Collected data:
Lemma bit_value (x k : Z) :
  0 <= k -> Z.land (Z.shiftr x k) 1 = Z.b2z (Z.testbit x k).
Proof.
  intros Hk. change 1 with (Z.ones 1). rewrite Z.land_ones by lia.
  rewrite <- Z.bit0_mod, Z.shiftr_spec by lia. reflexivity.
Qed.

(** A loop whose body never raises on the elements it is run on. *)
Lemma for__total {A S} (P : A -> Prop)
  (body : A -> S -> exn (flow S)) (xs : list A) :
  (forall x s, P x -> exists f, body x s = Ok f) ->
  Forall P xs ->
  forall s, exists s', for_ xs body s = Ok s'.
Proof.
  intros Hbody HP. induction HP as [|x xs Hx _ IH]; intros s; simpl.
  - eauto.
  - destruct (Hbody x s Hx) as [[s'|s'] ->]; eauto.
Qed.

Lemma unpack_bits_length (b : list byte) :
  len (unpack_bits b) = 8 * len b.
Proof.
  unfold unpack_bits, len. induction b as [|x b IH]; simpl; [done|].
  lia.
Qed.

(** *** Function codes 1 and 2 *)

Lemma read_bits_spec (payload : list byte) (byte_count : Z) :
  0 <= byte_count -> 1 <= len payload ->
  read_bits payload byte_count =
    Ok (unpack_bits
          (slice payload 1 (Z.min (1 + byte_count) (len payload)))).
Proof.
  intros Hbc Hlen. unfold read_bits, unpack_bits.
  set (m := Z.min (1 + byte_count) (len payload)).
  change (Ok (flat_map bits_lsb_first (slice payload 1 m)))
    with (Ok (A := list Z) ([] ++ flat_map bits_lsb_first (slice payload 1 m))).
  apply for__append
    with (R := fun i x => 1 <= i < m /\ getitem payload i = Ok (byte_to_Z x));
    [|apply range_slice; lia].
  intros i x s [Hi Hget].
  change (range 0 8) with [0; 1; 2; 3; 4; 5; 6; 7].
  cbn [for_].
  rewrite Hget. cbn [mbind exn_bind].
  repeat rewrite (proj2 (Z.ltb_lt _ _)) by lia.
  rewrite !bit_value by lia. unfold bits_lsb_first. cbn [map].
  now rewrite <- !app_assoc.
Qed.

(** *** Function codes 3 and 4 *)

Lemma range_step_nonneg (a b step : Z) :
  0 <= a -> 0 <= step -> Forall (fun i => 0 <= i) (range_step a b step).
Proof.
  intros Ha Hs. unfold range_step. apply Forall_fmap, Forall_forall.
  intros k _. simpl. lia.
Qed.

● **Exercise brief**
Which lines of the data above contain the string "Function"? Copy each of them.

● **Solution**
(** *** Function codes 1 and 2 *)
(** *** Function codes 3 and 4 *)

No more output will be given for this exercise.